Wnt signaling activation requires v-ATPase (vacuolar H+-ATPase; an electrogenic H+ transporter)125,132,133. Previous studies imply that in cancer cells, the upregulation of v-ATPase activity might trigger abnormal Wnt/β-catenin signaling and contribute to Wnt signaling-dependent tumorigenesis. Growing evidence has demonstrated the effect of v-ATPase on various oncogenic processes, including cellular signaling, survival, drug resistance, and metastasis125,134. Moreover, the v-ATPase subunits are highly expressed in colorectal, breast, prostate, liver, ovarian, and pancreatic cancer cells135,136,137,138. The v-ATPase complex is composed of the V1 domain (in the cytosol) and V0 domain (on the membrane)139,140. The V1 domain shows reversible disassociation from the V0 domain under physiological conditions, including glucose concentration, starvation of amino acids, and infection of cells by influenza virus141,142,143,144. Recently, TMEM9 (transmembrane protein 9) was identified as an activator of v-ATPase and is highly expressed in cancer39. TMEM9 amplifies Wnt signaling through the v-ATPase-mediated lysosomal protein degradation of APC39. Given that TMEM9 is highly expressed in CRC cells and that Tmem9 knockout mice are also viable39, molecular targeting of TMEM9 may selectively suppress Wnt signaling activity in cancer cells.

Novel therapeutic target: v-ATPase

Conventional approaches targeting Wnt/β-catenin have led to various side effects, as mentioned above. Therefore, cancer-specific Wnt signaling regulators such as v-ATPase may be attractive molecular targets for Wnt signaling blockade. Chloroquine (CQ) and hydroxychloroquine (HCQ), inhibitors of lysosomes and autophagy, are clinically used for the treatment of diseases such as malaria and rheumatoid arthritis145. While the mechanism of action of CQ and HCQ is somewhat unclear, other v-ATPase inhibitors, such as bafilomycin (BAF) and concanamycin (CON), directly bind to and inhibit v-ATPase146,147. Compared with CQ and HCQ, BAF and CON showed marked inhibition of Wnt/β-catenin signaling in CRC. In addition, BAF and CON displayed an antiproliferative effect in CRC patient-driven xenograft and animal models without toxicity to normal cells and animals39. In addition, BAF and CON also strongly inhibit Wnt signaling activity in CRC cells, regardless of APC mutations. Thus, further research may lead to the development of not only safer but also more potent anti-v-ATPase drugs as cancer-specific Wnt/β-catenin inhibitors (Fig. 2).
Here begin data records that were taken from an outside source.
(** The [String] "null" is not written as the text [null]. *)
Lemma null_text_stands_for_zero_at_the_word_null :
  well_formed WString "null"
  /\ forall (appendFloat : float64 -> string)
            (time_MarshalJSON : time.Time -> result bytes),
       (is_zero WString "null" = true ->
        MarshalJSON appendFloat time_MarshalJSON WString "null" = Ok "null")
       /\ (json_concrete WString = true ->
           MarshalJSON appendFloat time_MarshalJSON WString "null" = Ok "null" ->
           is_zero WString "null" = true).
Proof.
  assert (WF : well_formed WString "null") by exact I.
  split; [exact WF|].
  intros appendFloat time_MarshalJSON.
  exact (null_text_stands_for_zero appendFloat time_MarshalJSON WString "null" WF).
Defined.

(** The JSON round trip of the [Int64] [2^53 + 1] does not fail. *)
Lemma integer_JSON_text_is_always_read_back_beyond_2_53 :
  in_int64 9007199254740993
  /\ (exists data r,
        nnz.Int.MarshalJSON 9007199254740993 = Ok data
        /\ (forall fresh, nnz.Int.UnmarshalJSON fresh data = (r, None))
        /\ (- 2 ^ 53 <= 9007199254740993 <= 2 ^ 53 -> r = 9007199254740993))
  /\ (exists data r,
        nnz.Int64.MarshalJSON 9007199254740993 = Ok data
        /\ (forall fresh, nnz.Int64.UnmarshalJSON fresh data = (r, None))
        /\ (- 2 ^ 53 <= 9007199254740993 <= 2 ^ 53 -> r = 9007199254740993)).
Proof.
  assert (R : in_int64 9007199254740993) by (unfold in_int64; lia).
  split; [exact R|].
  exact (integer_JSON_text_is_always_read_back 9007199254740993 R).
Defined.

(** The gob round trip of a timestamp one hour east of UTC, under a local
    zone at UTC. *)
Lemma gob_round_trip_keeps_the_instant_of_stamp_east :
  in_int64 (time.ext stamp_east)
  /\ exists data,
       nnz.Time.GobEncode (fun _ => 0) stamp_east = Ok data
       /\ exists t' : nnz.Time.t,
            (forall old, nnz.Time.GobDecode (fun _ => 0) old data = (t', None))
            /\ time.sec t' = time.sec stamp_east
            /\ time.nsec t' = time.nsec stamp_east
            /\ Z.land (time.wall t') time.hasMonotonic = 0
            /\ (time.loc stamp_east = None -> time.loc t' = None).
Proof.
  assert (E : in_int64 (time.ext stamp_east)) by (unfold in_int64; simpl; lia).
  split; [exact E|].
  assert (M : exists data, nnz.Time.GobEncode (fun _ => 0) stamp_east = Ok data)
    by (eexists; reflexivity).
  destruct M as [data M]. exists data. split; [exact M|].
  exact (gob_round_trip_keeps_the_instant (fun _ => 0) stamp_east data E M).
Defined.

(** The gob round trip of a timestamp in UTC, under a local zone at UTC. *)
Lemma gob_round_trip_of_stamp :
  time.loc stamp = None /\ 0 <= time.wall stamp < 2 ^ 30 /\ in_int64 (time.ext stamp)
  /\ exists data, nnz.Time.GobEncode (fun _ => 0) stamp = Ok data
                  /\ nnz.Time.GobDecode (fun _ => 0) nnz.Time.zt data = (stamp, None).
Proof.
  assert (L : time.loc stamp = None) by reflexivity.
  assert (W : 0 <= time.wall stamp < 2 ^ 30) by (simpl; lia).
  assert (E : in_int64 (time.ext stamp)) by (unfold in_int64; simpl; lia).
  split; [exact L|]. split; [exact W|]. split; [exact E|].
  exact (gob_round_trip_of_UTC_time (fun _ => 0) stamp nnz.Time.zt L W E).
Defined.
(** * Heading anchors for goldmark: transform pass and render pass

    A shallow embedding of [extension/anchor.go]: the policy surfaces
    ([Texter], [Position], [Attributer]), the AST transformer that hangs an
    anchor [Node] under every heading, and the renderer that turns an anchor
    node into an [<a>] element.  The pieces of goldmark that the file only
    calls ([ast], [util], [renderer/html]) are modelled next to it. *)

From Stdlib Require Import String Ascii.
From Stdlib.Strings Require Import Byte.
From Stdlib Require Import List ZArith Lia Bool Permutation.
Import ListNotations.

Set Implicit Arguments.

(** ** Go base types *)

(** [[]byte] *)
Definition bytes := list byte.

(** [[]byte(s)] for a Go string [s]. *)
Definition bytes_of_string (s : string) : bytes := list_byte_of_string s.

(** Go's builtin [len], an [int]. *)
Definition len {A : Type} (l : list A) : Z := Z.of_nat (length l).

(** Go's [error] interface; [option error] is an error value that may be
    [nil]. *)
Inductive error := Err (msg : string).

(** ** Package [ast] *)

Module ast.

(** [ast.WalkStatus]: the two directives a visit callback of this
    extension hands back to the traversal. *)
Inductive WalkStatus := WalkSkipChildren | WalkContinue.

(** An attribute value is an [interface{}]: a byte slice, a string, or a
    value of any other dynamic type. *)
Inductive AttrValue :=
| Bytes (b : bytes)
| Str (s : string)
| OtherValue.

(** [ast.Attribute] *)
Record Attribute := { Name : string; Value : AttrValue }.

(** The kind-specific fields of a node.  [Anchor] carries the fields of
    the extension's own node type. *)
Inductive Payload :=
| Document
| PHeading (Level : Z)
| PAnchor (ID : bytes) (Level : Z) (Value : bytes)
| POther (kind : string).

(** [ast.Node]: a node owns the ordered list of its children. *)
Unset Elimination Schemes.
Inductive Node :=
  mkNode (payload : Payload) (attributes : list Attribute) (children : list Node).
Set Elimination Schemes.

Definition payload (n : Node) : Payload := let 'mkNode p _ _ := n in p.
Definition attributes (n : Node) : list Attribute := let 'mkNode _ a _ := n in a.
Definition children (n : Node) : list Node := let 'mkNode _ _ c := n in c.

(** [ast.BaseNode], the part every node type embeds. *)
Record BaseNode := { battributes : list Attribute; bchildren : list Node }.

Definition emptyBase : BaseNode := {| battributes := []; bchildren := [] |}.

(** [ast.Heading] *)
Record Heading := { BaseBlock : BaseNode; Level : Z }.

(** The type assertion of [n] to a heading pointer, with its [ok] flag. *)
Definition asHeading (n : Node) : option Heading :=
  match n with
  | mkNode (PHeading l) a c =>
      Some {| BaseBlock := {| battributes := a; bchildren := c |}; Level := l |}
  | _ => None
  end.

(** A heading seen through the [ast.Node] interface again. *)
Definition ofHeading (h : Heading) : Node :=
  mkNode (PHeading (Level h)) (battributes (BaseBlock h)) (bchildren (BaseBlock h)).

Definition isHeading (n : Node) : bool :=
  match payload n with PHeading _ => true | _ => false end.

Definition isAnchor (n : Node) : bool :=
  match payload n with PAnchor _ _ _ => true | _ => false end.

(** *** Attribute getter and setter *)

Fixpoint lookupAttr (name : string) (l : list Attribute) : option AttrValue :=
  match l with
  | [] => None
  | a :: l' => if String.eqb (Name a) name then Some (Value a) else lookupAttr name l'
  end.

Fixpoint storeAttr (name : string) (v : AttrValue) (l : list Attribute) : list Attribute :=
  match l with
  | [] => [{| Name := name; Value := v |}]
  | a :: l' =>
      if String.eqb (Name a) name then {| Name := name; Value := v |} :: l'
      else a :: storeAttr name v l'
  end.

(** Modelled from the spec: [BaseNode.AttributeString], the getter of the
    tree node's "string-or-bytes attribute getter/setter keyed by name";
    the second result of the Go method is the [Some]/[None] of the
    option. *)
Definition AttributeString (b : BaseNode) (name : string) : option AttrValue :=
  lookupAttr name (battributes b).

(** Modelled from the spec: [BaseNode.SetAttributeString], the setter of
    the same pair; a name already present keeps its slot and takes the new
    value, a new name goes to the end. *)
Definition SetAttributeString (b : BaseNode) (name : string) (v : AttrValue) : BaseNode :=
  {| battributes := storeAttr name v (battributes b); bchildren := bchildren b |}.

(** *** Children *)

(** Modelled from the spec: [BaseNode.ChildCount], part of the tree node's
    "parent/child/sibling navigation". *)
Definition ChildCount (b : BaseNode) : Z := len (bchildren b).

(** Modelled from the spec: [BaseNode.FirstChild] and [BaseNode.LastChild]
    of the same navigation.  A child is referred to by its position among
    its siblings; [None] is the [nil] node. *)
Definition FirstChild (b : BaseNode) : option nat :=
  match bchildren b with [] => None | _ :: _ => Some 0%nat end.

Definition LastChild (b : BaseNode) : option nat :=
  match bchildren b with [] => None | _ :: t => Some (length t) end.

(** Modelled from the spec: [BaseNode.AppendChild], the tree node's
    "append-child". *)
Definition AppendChild (b : BaseNode) (child : Node) : BaseNode :=
  {| battributes := battributes b; bchildren := bchildren b ++ [child] |}.

(** Modelled from the spec: [BaseNode.InsertBefore], the tree node's
    "insert-before ... relative to a sibling"; with no sibling given the
    insertee goes to the end. *)
Definition InsertBefore (b : BaseNode) (v1 : option nat) (insertee : Node) : BaseNode :=
  match v1 with
  | None => AppendChild b insertee
  | Some i =>
      {| battributes := battributes b;
         bchildren := firstn i (bchildren b) ++ insertee :: skipn i (bchildren b) |}
  end.

(** The sibling that follows child [i], [nil] after the last one. *)
Definition NextSibling (b : BaseNode) (i : nat) : option nat :=
  if Nat.ltb (S i) (length (bchildren b)) then Some (S i) else None.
Fig. 2: Inhibition of Wnt/β-catenin signaling activity by targeting the TMEM9-v-ATPase axis.
figure 2

TMEM9 expression is highly increased in CRC. As an amplifier of Wnt/β-catenin signaling, TMEM9 facilitates the assembly of v-ATPase, resulting in vesicular acidification and subsequent lysosomal degradation of APC. Then, the increased β-catenin transactivates Wnt target genes. The inhibition of TMEM9-v-ATPase-induced vesicular acidification by bafilomycin and concanamycin efficiently inhibits APC lysosomal degradation, which leads to the suppression of Wnt/β-catenin gene activation in cancer cells.

Conclusion

Genetic and epigenetic deregulation of Wnt/β-catenin signaling contributes to human cancer, which has led to the development of extensive approaches targeting Wnt/β-catenin signaling as cancer therapies. Nonetheless, the blockade of Wnt signaling impairs tissue homeostasis and regeneration, which needs to be resolved. Recent studies have identified several Wnt signaling regulators whose expression is specific to cancer cells. These cancer-specific regulatory processes of Wnt signaling may be druggable vulnerabilities of Wnt signaling-associated cancer.